After we learned what convergent evolution is and its relation to data engineering, Let's look at concrete examples and how these different evolutions have arisen.

Convergent Evolution -> Pattern -> Design

We'll navigate from the bottom up, where the bottom is the terms we use or hear in our day-to-day work, the CEs. We'll group them and analyze history, similarities that lead to DE patterns, and later in chapter 5, data engineering design patterns.

Below is a first look at the convergent evolutions, their pattern, and the data engineering design pattern we will explore in this book. This visualization also shows how the different terms proceed into patterns and then design patterns.

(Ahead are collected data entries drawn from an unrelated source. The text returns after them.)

(* ===== verification/Scenarios.v ===== *)
(** * Defects on concrete inputs

    Short runs of the orchestrator on the sample cluster that end in a state
    the program does not mean to reach, evaluated.  Each one replays, with the
    definitions that the theorems are about, a defect that modelling the code
    brought to light. *)

From Stdlib Require Import Ascii String.
From Corelib Require Import SpecFloat.
From S2P Require Import Prelude GoLang GoFloat GoSort GoTime Effects Model Scheduler Badger.
From S2P Require Import Balancer.
From S2P Require Import World Store StoreFacts Events Secrets Rollout Placement Reconcile.
From S2P Require Import ReconcileFacts Deployments Nodes Services Autoscaler RBAC Volumes Lease.
From S2P Require Import Jobs Control.
From S2P Require Import Grpc Validation Auth Http Handlers Url Agent Samples ServerWitnesses.

Definition long_ago : Time := unix_epoch + 1600000000 * Second.

(** The state after an operation. *)
Definition after {A} (m : M (World DBS) A) (w : World DBS) : DBS := (m w).2.(w_db).

Definition deployments_of (db : DBS) : list Deployment := list_of "deployment:" db.
Definition workloads_of (db : DBS) : list Workload := list_of "workload:" db.
Definition nodes_of (db : DBS) : list Node := list_of "node:" db.
Definition assignments_of (db : DBS) : list Assignment := list_of "assignment:" db.

(** ** Jobs *)

Definition scenario_job (status deployment : string) : Job :=
  MkJob "job-1" (MkJobSpec "default" "report" (sample_spec 1 0 0) 1 1 0 0 "") status deployment
    0 0 0 0 0 long_ago long_ago.

(** The namespace default has a record, so one pass starts a job twice: two
    deployments exist, and the job knows the second one only. *)
Example default_job_starts_twice :
  let db := after reconcileJobsAndCron (world (store_all [BNode (sample_node "n1" 500);
    BNamespace (MkNamespace "default" "default" long_ago long_ago);
    BJob (scenario_job JobPending "")])) in
  length (deployments_of db) = 2%nat /\ length (list_of (T := Job) "job:" db) = 1%nat.
Proof. vm_compute. split; reflexivity. Qed.

(** A failed job that is tried again forgets its deployment, which is not
    marked for deletion. *)
Example retried_job_leaks_deployment :
  let db := after reconcileJobsAndCron (world (store_all [BDeployment (sample_deployment 1 0 0);
    BWorkload (sample_workload "wk-1" WorkloadFailed 1); BJob (scenario_job JobRunning "dep-1")])) in
  List.map Job_Deployment (list_of "job:" db) = [""]
  /\ List.map Deployment_DeletionTimestamp (deployments_of db) = [None].
Proof. vm_compute. split; reflexivity. Qed.

(** ** Deployments *)

(** Without any node, a new deployment is reported as running and available. *)
Example running_without_nodes :
  let db := after (CreateDeployment (sample_spec 2 0 0)) empty_world in
  List.map Deployment_Status (deployments_of db) = [DeploymentRunning] /\ workloads_of db = [].
Proof. vm_compute. split; reflexivity. Qed.

(** One replica, one surge replica, none may be unavailable: the new revision's
    workload is created, and in the same pass the only running one goes. *)
Example rolling_update_drops_running_replica :
  let dep := sample_deployment 1 1 0 <| Deployment_CurrentRevision := 2 |> in
  let db := after (reconcileDeployment "dep-1") (world (store_all [BNode (sample_node "n1" 500);
    BDeployment dep; BWorkload (sample_workload "wk-1" WorkloadRunning 1)])) in
  List.filter is_running (workloads_of db) = [] /\ nactive "dep-1" db = 1.
Proof. vm_compute. split; reflexivity. Qed.

(** A missing secret: the workload is stored and the node charged, but there
    is no assignment. *)
Example missing_secret_strands_workload :
  let dep := sample_deployment 1 0 0
    <| Deployment_Spec ::= set DeploymentSpec_SecretMounts (fun _ => Some [MkSecretMountSpec "tls" ""]) |> in
  let db := after (reconcileDeployment "dep-1")
    (world (store_all [BNode (sample_node "n1" 500); BDeployment dep])) in
  List.map Workload_Status (workloads_of db) = [WorkloadPending] /\ assignments_of db = []
  /\ List.map (fun n => n.(Node_Used).(Resource_MilliCPU)) (nodes_of db) = [750].
Proof. vm_compute. repeat split; reflexivity. Qed.

(** Preemption removes the record of a running workload without telling its
    node. *)
Example preemption_leaves_container :
  let dep := sample_deployment 1 0 0 <| Deployment_ID := "dep-2" |>
    <| Deployment_Spec ::= set DeploymentSpec_Priority (fun _ => 5) |> in
  let db := after (tryPreemptForPriority dep (MkResource 250 256))
    (world (store_all [BNode (sample_node "n1" 2000); BWorkload (sample_workload "wk-1" WorkloadRunning 1)])) in
  workloads_of db = [] /\ assignments_of db = [].
Proof. vm_compute. split; reflexivity. Qed.

(** The last workload terminates: the deployment is reported as stable with
    no replica left of the two it wants. *)
Example stable_without_replicas :
  let db := after (ReportWorkloadStatus "wk-1" WorkloadTerminated "") (world (store_all
    [BDeployment (sample_deployment 2 0 0); BWorkload (sample_workload "wk-1" WorkloadRunning 1)])) in
  List.map (fun d => (d.(Deployment_Status), d.(Deployment_RolloutStatus).(DeploymentRolloutStatus_Phase)))
    (deployments_of db) = [(DeploymentRunning, "Stable")] /\ workloads_of db = [].
Proof. vm_compute. split; reflexivity. Qed.

(** The runtime could not stop a container: the workload, terminating until
    then, is reported as failed; no later pass tries again or gives the
    resources of its node back. *)
Example failed_stop_is_final :
  let w := world (store_all [BNode (sample_node "n1" 500); BDeployment (sample_deployment 1 0 0);
    BWorkload (sample_workload "wk-1" WorkloadRunning 1); BWorkload (sample_workload "wk-2" WorkloadTerminating 1)]) in
  let db := after (ReportWorkloadStatus "wk-2" WorkloadFailed "" ;; ReconcileAll ;; ReconcileAll) w in
  List.map (fun x => (x.(Workload_ID), x.(Workload_Status))) (workloads_of db)
    = [("wk-1", WorkloadRunning); ("wk-2", WorkloadFailed)]
  /\ assignments_of db = [] /\ List.map (fun n => n.(Node_Used).(Resource_MilliCPU)) (nodes_of db) = [500].
Proof. vm_compute. repeat split. Qed.

(** A node with room for two workloads: a heartbeat that the agent sends
    before it has polled them replaces what was charged for them, and two more
    are placed there. *)
Example heartbeat_forgets_reservations :
  let dep name := sample_deployment 2 0 0 <| Deployment_ID := name |> in
  let w := world (store_all [BNode (sample_node "n1" 0 <| Node_Allocatable := MkResource 500 4096 |>);
    BDeployment (dep "dep-1"); BDeployment (dep "dep-2")]) in
  let first := after (reconcileDeployment "dep-1" ;; reconcileDeployment "dep-2") w in
  let db := after (reconcileDeployment "dep-1" ;; HeartbeatNode "n1" (MkResource 0 0) ;;
                   reconcileDeployment "dep-2") w in
  List.map Workload_DeploymentID (workloads_of first) = ["dep-1"; "dep-1"]
  /\ List.map Workload_DeploymentID (workloads_of db) = ["dep-1"; "dep-1"; "dep-2"; "dep-2"]
  /\ List.map (fun n => n.(Node_Used).(Resource_MilliCPU)) (nodes_of db) = [500].
Proof. vm_compute. repeat split. Qed.

(** CPU use at twice its target with memory nearly idle: the recommendation is
    to go from 4 replicas to 3. *)
Example idle_memory_overrules_cpu :
  let p := sample_policy <| AutoscalerPolicy_TargetMemoryUtilization := f_lit 1 2 |> in
  recommend p 4 (MkMetrics (f_of_Z 1) f_zero f_zero) = 5
  /\ recommend p 4 (MkMetrics (f_of_Z 1) (f_lit 1 10) f_zero) = 3.
Proof. vm_compute. split; reflexivity. Qed.

(** ** Nodes, volumes, services *)

(** A node that was drained is ready again after its next heartbeat. *)
Example drained_node_returns :
  let w := world (store_all [BNode (sample_node "n1" 500)]) in
  List.map Node_Status (nodes_of (after (DrainNode "n1") w)) = [NodeUnknown]
  /\ List.map Node_Status (nodes_of
       (after (DrainNode "n1" ;; HeartbeatNode "n1" (MkResource 500 256)) w)) = [NodeReady].
Proof. vm_compute. split; reflexivity. Qed.

(** The sample environment with a database that fails at one interaction. *)
Definition failing_at (t : nat) : Env := {|
  env_now := env_now; env_rand := env_rand;
  env_dberr n := if Nat.eqb n t then Some "database is closed" else None;
  env_score := env_score; env_admissionCmd := env_admissionCmd; env_admission := env_admission;
  env_kmsKey := env_kmsKey; env_nonce := env_nonce; env_seal := env_seal; env_open := env_open;
  env_planner := env_planner; env_nodeTTL := env_nodeTTL
|}.

(** The autoscaler cannot read its policies.  The pass over all deployments
    records that and goes on to find a silent node unhealthy; the pass over a
    shard returns, and the node stays ready. *)
Example shard_error_skips_node_health :
  let w := world (store_all [BNode (sample_node "n1" 0 <| Node_LastSeen := long_ago |>)]) in
  List.map Node_Status (nodes_of (after (ReconcileAll (E := failing_at 1)) w)) = [NodeDown]
  /\ (ReconcileShard (E := failing_at 1) 0 2 w).1 = Err (ErrIO "database is closed")
  /\ List.map Node_Status (nodes_of (after (ReconcileShard (E := failing_at 1) 0 2) w)) = [NodeReady].
Proof. vm_compute. repeat split. Qed.

(** Two claims are bound to the same volume in one pass. *)
Example volume_bound_twice :
  let pvc name := BPersistentVolumeClaim (MkPersistentVolumeClaim "default" name 10 "" "" ""
    PersistentVolumeClaimPending long_ago long_ago) in
  let db := after reconcilePVCBindings (world (store_all
    [BPersistentVolume (MkPersistentVolume "pv-1" 100 "" "" "" "" "" PersistentVolumeAvailable long_ago long_ago);
     pvc "a"; pvc "b"])) in
  List.map (fun c => (c.(PersistentVolumeClaim_Name), c.(PersistentVolumeClaim_VolumeName)))
    (list_of "pvc:" db) = [("a", "pv-1"); ("b", "pv-1")].
Proof. vm_compute. reflexivity. Qed.

(** Two ports with one target port leave one endpoint per workload. *)
Example shared_target_port_loses_endpoint :
  let svc := sample_service <| Service_Spec ::= set ServiceSpec_Ports (fun _ =>
    [MkServicePort "http" 80 8080 0 ServiceProtocolTCP; MkServicePort "admin" 81 8080 0 ServiceProtocolTCP]) |> in
  let db := after (reconcileServiceEndpoints "svc-1") (world (store_all [BNode (sample_node "n1" 500);
    BDeployment (sample_deployment 1 0 0); BWorkload (sample_workload "wk-1" WorkloadRunning 1); BService svc])) in
  length (list_of (T := ServiceEndpoint) "service-endpoint:" db) = 1%nat.
Proof. vm_compute. reflexivity. Qed.

(** A service of another namespace is announced under default. *)
Example dns_name_of_other_namespace :
  let svc := sample_service <| Service_Spec ::= set ServiceSpec_Namespace (fun _ => "prod") |> in
  (ResolveServiceDNS "web" (world (store_all [BService svc]))).1
  = Ok ("web.default.svc.cluster.local", [], 30).
Proof. vm_compute. reflexivity. Qed.

(** A NodePort service without a port: the call fails, but the connection it
    selected stays counted. *)
Example failed_route_counts_connection :
  let svc := sample_service <| Service_Spec ::= set ServiceSpec_Type (fun _ => ServiceTypeNodePort) |> in
  let '(r, w) := RouteServiceTraffic "web" "least-connections" (world (store_all
    [BNode (sample_node "n1" 500); BService svc; BServiceEndpoint (sample_endpoint "ep-1" true)])) in
  is_ok r = false /\ w.(w_balance) <> NewBalancer.
Proof. vm_compute. split; [reflexivity|discriminate]. Qed.

(** ** Keys, leases, numbers *)

(** A binding of a namespace called global is a global binding. *)
Example namespace_global : keyRoleBinding "global" "admin" = keyRoleBinding "" "admin".
Proof. reflexivity. Qed.

(** Keys of events are not in the order of time: the later one, with a fraction
    of a second, comes first. *)
Example event_keys_out_of_order :
  let t := unix_epoch + 1700000000 * Second in
  string_ltb (keyEvent (t + 500000000) "e") (keyEvent t "e") = true.
Proof. vm_compute. reflexivity. Qed.

(** A renewal is recorded as an acquisition. *)
Example renewal_recorded_as_acquisition :
  let acquire := TryAcquireControllerLeadership "c1" (10 * Second) in
  List.map ControlPlaneTransition_Action
    (list_of "transition:" (after (acquire ;; acquire) empty_world)) = ["LeaderAcquired"; "LeaderAcquired"].
Proof. vm_compute. reflexivity. Qed.

(** The prefix of an external planner is recognised in any case, and kept
    unless it is in lower case. *)
Example external_prefix_kept :
  (NewPlanner "external:score").(Planner_externalPluginCmd) = "score"
  /\ (NewPlanner "External:score").(Planner_externalPluginCmd) = "External:score".
Proof. split; reflexivity. Qed.

(** A huge number of assignments asked for makes the store panic. *)
Example huge_poll_panics :
  (PollAssignments "n1" i64_max empty_world).1 = Err (Panic "makeslice: cap out of range").
Proof. vm_compute. reflexivity. Qed.

(** 2^32 replicas are none in a gRPC response. *)
Example grpc_truncates_replicas :
  (pb_Replicas <$> (toPBDeployment (sample_deployment (2 ^ 32) 0 0)).(pb_Spec)) = Some 0.
Proof. vm_compute. reflexivity. Qed.

(** ** Requests *)

(** The status and the path with which the server answers a request of the
    agent. *)
Definition answer_to (req : Res Outgoing) : Res (string * option Z) :=
  match req with
  | Err e => Err e
  | Ok o =>
      match ParseRequestURI (RequestURI o.(out_URL)) with
      | Err e => Err e
      | Ok u => Ok (u.(u_Path), (mux handle (server_request o u ∅) (sample_server empty_world)).2.(s_w).(rw_status))
      end
  end.

(** A node called [a?b] can be registered, but its agent polls another path,
    where nothing is found; one called [50%] cannot even make the request. *)
Example node_name_not_escaped :
  let c := NewClient "http://localhost:8080" "dev-token" in
  validateNode (sample_node "a?b" 0) = Ok tt
  /\ answer_to (PollAssignments_request c "a?b" 5 "t") = Ok ("/v1/workers/a", Some 404)
  /\ answer_to (PollAssignments_request c "a-b" 5 "t") = Ok ("/v1/workers/a-b/assignments", Some 200)
  /\ answer_to (PollAssignments_request c "50%" 5 "t") = Err (Errorf "invalid URL escape").
Proof. vm_compute. repeat split; reflexivity. Qed.

(** An upstream that answers with the status 099, which Go's client accepts,
    makes the handler of the proxy panic. *)
Example proxied_status_panics :
  (proxy_answer "web" 1 3 15 (ProxyResponse (MkUpstream 99 ∅ "hello") false) (sample_server empty_world)).1
  = Err (Panic "invalid WriteHeader code 99").
Proof. vm_compute. reflexivity. Qed.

Bear in mind that this will be constantly updated.

graph LR

    CE_MV[CE: MV]
    P_CachingDisk[P: Cache]
    DP_DynamicQuerying[DP: Dynamic-Querying]
    CE_BITool[CE: BI Tool]
    CE_SemanticLayer[CE: Semantic Layer]
    CE_ModernOLAP[CE: Modern OLAP System]
	CE_DataVirtualization[CE: Data Virtualization]
    P_InMemory[P: In-Memory / Ad-Hoc Querying]
    CE_MessageQueue[CE: Message-Queue]

    CE_ETL_Tools[CE: Traditional ETL Tools]

    P_ELT[P: ELT]
	P_Transformation_ETL["P: Business Transformation (ETL)"]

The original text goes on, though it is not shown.